▶ GOAL OF THE EXERCISE
Among the records that follow, set down only the lines from the one containing "exists d3. split;" to the one containing "End answer.", both included, exactly.

▶ EXTRACTED ENTRIES

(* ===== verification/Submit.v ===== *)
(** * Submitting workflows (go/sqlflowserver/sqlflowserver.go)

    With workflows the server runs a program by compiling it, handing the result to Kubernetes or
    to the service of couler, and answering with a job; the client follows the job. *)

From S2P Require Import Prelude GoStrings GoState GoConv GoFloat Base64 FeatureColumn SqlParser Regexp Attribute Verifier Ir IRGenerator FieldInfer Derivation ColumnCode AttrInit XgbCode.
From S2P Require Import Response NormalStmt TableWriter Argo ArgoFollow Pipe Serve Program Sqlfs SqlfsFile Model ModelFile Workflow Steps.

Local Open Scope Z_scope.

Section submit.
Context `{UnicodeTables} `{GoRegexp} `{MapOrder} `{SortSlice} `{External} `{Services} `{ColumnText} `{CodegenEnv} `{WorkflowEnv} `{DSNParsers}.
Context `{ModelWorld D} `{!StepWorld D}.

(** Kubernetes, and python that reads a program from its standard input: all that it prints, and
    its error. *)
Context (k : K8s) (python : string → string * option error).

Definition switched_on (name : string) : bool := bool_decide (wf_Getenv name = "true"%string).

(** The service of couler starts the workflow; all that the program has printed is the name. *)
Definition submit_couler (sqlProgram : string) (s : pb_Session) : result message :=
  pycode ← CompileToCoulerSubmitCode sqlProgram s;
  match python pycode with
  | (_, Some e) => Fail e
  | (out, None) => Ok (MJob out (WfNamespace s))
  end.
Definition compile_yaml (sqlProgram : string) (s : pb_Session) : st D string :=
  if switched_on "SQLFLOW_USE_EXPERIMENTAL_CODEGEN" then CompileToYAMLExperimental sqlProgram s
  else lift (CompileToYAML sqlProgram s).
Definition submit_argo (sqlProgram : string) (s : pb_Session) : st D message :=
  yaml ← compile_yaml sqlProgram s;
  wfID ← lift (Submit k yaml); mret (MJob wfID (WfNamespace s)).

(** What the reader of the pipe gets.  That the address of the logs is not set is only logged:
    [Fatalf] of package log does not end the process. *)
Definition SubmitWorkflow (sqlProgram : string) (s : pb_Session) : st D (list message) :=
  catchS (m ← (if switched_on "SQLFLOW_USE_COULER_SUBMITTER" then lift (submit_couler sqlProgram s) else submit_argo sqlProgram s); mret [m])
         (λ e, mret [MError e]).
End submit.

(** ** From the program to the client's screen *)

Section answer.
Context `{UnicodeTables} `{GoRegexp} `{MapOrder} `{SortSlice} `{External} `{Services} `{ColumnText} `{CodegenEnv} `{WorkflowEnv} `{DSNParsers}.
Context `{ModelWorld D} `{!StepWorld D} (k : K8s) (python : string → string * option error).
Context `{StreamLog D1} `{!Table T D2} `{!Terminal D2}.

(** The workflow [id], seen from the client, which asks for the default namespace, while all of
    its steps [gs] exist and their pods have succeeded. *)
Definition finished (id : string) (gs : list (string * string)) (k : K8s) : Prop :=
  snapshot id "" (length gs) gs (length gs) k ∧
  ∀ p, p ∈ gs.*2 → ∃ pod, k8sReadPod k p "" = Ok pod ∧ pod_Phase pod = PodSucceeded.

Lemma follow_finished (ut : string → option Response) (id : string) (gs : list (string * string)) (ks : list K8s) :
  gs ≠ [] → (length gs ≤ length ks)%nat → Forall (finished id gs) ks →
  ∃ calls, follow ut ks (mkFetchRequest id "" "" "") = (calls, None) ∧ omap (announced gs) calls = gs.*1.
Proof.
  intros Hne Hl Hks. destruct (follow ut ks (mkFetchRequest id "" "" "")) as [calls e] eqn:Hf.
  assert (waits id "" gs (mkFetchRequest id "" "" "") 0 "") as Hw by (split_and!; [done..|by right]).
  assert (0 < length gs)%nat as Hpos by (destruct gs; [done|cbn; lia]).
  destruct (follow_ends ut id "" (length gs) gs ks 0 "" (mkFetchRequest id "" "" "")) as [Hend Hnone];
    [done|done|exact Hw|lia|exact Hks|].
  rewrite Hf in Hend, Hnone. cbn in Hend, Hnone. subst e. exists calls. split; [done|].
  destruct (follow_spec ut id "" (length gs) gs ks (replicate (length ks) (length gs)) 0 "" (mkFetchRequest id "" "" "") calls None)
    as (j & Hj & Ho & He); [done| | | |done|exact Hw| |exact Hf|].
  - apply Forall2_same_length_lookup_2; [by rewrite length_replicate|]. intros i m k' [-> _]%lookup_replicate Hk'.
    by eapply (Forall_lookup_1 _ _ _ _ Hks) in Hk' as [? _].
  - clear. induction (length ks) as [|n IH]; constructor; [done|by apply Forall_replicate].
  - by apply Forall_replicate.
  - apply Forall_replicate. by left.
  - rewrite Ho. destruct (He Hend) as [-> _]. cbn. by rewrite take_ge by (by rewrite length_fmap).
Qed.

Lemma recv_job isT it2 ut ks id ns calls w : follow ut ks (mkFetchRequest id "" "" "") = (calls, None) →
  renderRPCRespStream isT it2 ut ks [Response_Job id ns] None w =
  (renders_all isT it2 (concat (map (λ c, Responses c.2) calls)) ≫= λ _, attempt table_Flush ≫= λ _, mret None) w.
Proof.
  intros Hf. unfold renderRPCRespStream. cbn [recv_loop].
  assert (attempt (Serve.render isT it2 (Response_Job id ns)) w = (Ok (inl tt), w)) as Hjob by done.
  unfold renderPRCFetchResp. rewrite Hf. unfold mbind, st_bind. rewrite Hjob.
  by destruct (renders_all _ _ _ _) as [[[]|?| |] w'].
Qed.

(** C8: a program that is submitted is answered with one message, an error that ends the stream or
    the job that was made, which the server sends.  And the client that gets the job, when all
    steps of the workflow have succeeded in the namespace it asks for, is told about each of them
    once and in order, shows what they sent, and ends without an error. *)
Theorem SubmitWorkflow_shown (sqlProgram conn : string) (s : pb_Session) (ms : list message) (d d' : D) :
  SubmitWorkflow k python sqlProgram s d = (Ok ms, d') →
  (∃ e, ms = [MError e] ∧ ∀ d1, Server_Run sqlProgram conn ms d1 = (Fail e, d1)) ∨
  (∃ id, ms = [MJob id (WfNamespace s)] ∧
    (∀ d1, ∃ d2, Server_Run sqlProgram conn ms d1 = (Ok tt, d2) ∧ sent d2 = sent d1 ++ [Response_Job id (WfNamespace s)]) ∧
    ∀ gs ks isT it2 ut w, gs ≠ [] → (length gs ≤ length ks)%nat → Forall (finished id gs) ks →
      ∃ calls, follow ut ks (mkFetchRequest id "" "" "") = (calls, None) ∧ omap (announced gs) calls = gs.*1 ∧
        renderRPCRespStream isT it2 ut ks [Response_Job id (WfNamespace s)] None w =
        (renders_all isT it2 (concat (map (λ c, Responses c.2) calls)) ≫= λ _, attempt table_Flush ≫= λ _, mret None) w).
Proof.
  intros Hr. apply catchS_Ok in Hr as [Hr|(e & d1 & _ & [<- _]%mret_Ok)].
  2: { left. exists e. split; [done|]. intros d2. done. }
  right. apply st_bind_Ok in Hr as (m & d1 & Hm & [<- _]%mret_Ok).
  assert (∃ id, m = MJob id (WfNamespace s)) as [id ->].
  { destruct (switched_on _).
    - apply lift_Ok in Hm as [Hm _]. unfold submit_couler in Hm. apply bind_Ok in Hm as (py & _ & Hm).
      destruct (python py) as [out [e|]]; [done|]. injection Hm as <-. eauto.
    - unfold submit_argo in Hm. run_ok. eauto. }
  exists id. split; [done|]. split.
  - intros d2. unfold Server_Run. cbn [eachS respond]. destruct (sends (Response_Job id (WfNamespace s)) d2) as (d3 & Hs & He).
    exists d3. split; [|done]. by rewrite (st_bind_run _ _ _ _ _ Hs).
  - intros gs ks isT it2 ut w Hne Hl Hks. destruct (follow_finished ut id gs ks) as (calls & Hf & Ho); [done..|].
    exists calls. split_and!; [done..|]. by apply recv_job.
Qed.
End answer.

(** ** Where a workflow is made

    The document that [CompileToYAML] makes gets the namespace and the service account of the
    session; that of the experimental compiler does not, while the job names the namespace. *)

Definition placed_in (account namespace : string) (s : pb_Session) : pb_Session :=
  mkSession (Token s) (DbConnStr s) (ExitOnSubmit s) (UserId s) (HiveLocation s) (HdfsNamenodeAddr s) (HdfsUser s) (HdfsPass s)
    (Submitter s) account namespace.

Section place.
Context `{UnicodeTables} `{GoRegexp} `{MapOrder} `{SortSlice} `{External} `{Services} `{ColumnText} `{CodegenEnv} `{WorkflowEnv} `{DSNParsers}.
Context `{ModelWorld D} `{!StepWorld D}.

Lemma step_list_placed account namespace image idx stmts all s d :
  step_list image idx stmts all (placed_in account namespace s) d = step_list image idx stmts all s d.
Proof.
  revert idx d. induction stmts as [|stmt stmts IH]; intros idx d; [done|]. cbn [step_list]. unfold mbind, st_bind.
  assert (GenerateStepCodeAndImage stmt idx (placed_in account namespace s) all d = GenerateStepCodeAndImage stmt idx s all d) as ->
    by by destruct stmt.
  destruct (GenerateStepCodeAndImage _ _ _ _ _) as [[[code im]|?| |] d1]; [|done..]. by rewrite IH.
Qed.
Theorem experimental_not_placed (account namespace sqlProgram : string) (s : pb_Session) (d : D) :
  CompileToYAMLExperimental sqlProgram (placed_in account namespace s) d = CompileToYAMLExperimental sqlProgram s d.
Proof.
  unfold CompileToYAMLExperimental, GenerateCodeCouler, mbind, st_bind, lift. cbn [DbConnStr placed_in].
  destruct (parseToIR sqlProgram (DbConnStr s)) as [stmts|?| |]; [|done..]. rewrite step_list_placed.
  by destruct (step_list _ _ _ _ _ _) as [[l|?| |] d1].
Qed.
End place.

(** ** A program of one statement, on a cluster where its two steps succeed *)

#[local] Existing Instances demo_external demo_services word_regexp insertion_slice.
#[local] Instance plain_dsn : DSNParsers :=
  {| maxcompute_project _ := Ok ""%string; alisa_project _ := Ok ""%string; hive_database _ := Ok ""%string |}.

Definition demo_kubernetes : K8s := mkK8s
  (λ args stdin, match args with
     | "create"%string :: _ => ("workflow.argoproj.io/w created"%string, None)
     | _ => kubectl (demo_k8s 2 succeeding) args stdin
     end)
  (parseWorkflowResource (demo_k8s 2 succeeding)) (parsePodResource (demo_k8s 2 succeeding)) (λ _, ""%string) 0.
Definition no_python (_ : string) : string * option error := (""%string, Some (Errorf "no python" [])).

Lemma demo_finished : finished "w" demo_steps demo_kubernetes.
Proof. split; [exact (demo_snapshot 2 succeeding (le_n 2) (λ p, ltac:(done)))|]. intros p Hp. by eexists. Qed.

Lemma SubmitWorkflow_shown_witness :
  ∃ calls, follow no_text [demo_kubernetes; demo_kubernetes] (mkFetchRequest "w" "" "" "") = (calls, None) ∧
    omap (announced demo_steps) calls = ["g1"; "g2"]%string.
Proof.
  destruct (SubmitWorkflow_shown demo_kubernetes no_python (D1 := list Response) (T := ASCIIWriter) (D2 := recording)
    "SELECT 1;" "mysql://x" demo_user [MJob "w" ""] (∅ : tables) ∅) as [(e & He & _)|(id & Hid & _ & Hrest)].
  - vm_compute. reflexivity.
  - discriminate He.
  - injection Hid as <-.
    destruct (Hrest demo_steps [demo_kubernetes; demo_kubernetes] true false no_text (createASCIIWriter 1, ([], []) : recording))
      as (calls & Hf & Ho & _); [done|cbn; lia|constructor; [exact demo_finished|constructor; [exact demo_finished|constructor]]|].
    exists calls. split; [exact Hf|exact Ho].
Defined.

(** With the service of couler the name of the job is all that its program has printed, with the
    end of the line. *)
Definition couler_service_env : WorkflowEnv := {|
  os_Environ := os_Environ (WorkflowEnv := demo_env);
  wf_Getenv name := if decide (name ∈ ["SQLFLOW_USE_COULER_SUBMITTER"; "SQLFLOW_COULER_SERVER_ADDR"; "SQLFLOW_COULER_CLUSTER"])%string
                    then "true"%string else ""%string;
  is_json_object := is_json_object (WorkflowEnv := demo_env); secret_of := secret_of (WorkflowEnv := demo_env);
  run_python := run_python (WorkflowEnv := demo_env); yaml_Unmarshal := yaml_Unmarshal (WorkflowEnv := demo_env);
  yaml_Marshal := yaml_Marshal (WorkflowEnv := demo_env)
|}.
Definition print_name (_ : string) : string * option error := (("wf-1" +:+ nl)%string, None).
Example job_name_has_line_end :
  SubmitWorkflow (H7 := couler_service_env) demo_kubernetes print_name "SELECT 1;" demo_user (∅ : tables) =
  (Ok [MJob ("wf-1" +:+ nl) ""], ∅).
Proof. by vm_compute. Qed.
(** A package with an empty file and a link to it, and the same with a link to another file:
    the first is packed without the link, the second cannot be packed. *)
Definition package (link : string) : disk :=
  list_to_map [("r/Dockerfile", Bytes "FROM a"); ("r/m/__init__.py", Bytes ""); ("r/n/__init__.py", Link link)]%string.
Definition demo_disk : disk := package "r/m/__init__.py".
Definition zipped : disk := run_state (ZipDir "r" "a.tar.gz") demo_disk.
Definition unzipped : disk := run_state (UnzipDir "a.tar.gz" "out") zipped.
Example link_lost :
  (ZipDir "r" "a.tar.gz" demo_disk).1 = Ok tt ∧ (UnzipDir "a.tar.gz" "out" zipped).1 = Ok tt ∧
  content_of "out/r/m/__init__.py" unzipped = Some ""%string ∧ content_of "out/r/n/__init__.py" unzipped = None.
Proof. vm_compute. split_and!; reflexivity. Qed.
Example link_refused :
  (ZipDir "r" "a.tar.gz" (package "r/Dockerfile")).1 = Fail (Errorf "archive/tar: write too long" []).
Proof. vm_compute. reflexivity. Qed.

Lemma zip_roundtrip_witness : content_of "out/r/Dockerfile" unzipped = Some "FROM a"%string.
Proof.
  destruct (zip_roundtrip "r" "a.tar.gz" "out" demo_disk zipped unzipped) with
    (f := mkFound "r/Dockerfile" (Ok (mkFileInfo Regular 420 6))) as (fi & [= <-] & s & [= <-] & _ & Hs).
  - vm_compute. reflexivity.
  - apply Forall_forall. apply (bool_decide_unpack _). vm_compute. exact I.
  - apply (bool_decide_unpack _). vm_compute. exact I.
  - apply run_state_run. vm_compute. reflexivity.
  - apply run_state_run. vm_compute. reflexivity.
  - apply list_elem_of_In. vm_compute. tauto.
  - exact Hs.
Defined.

▶ ANSWER SPACE
    exists d3. split; [|done]. by rewrite (st_bind_run _ _ _ _ _ Hs).
  - intros gs ks isT it2 ut w Hne Hl Hks. destruct (follow_finished ut id gs ks) as (calls & Hf & Ho); [done..|].
    exists calls. split_and!; [done..|]. by apply recv_job.
Qed.
End answer.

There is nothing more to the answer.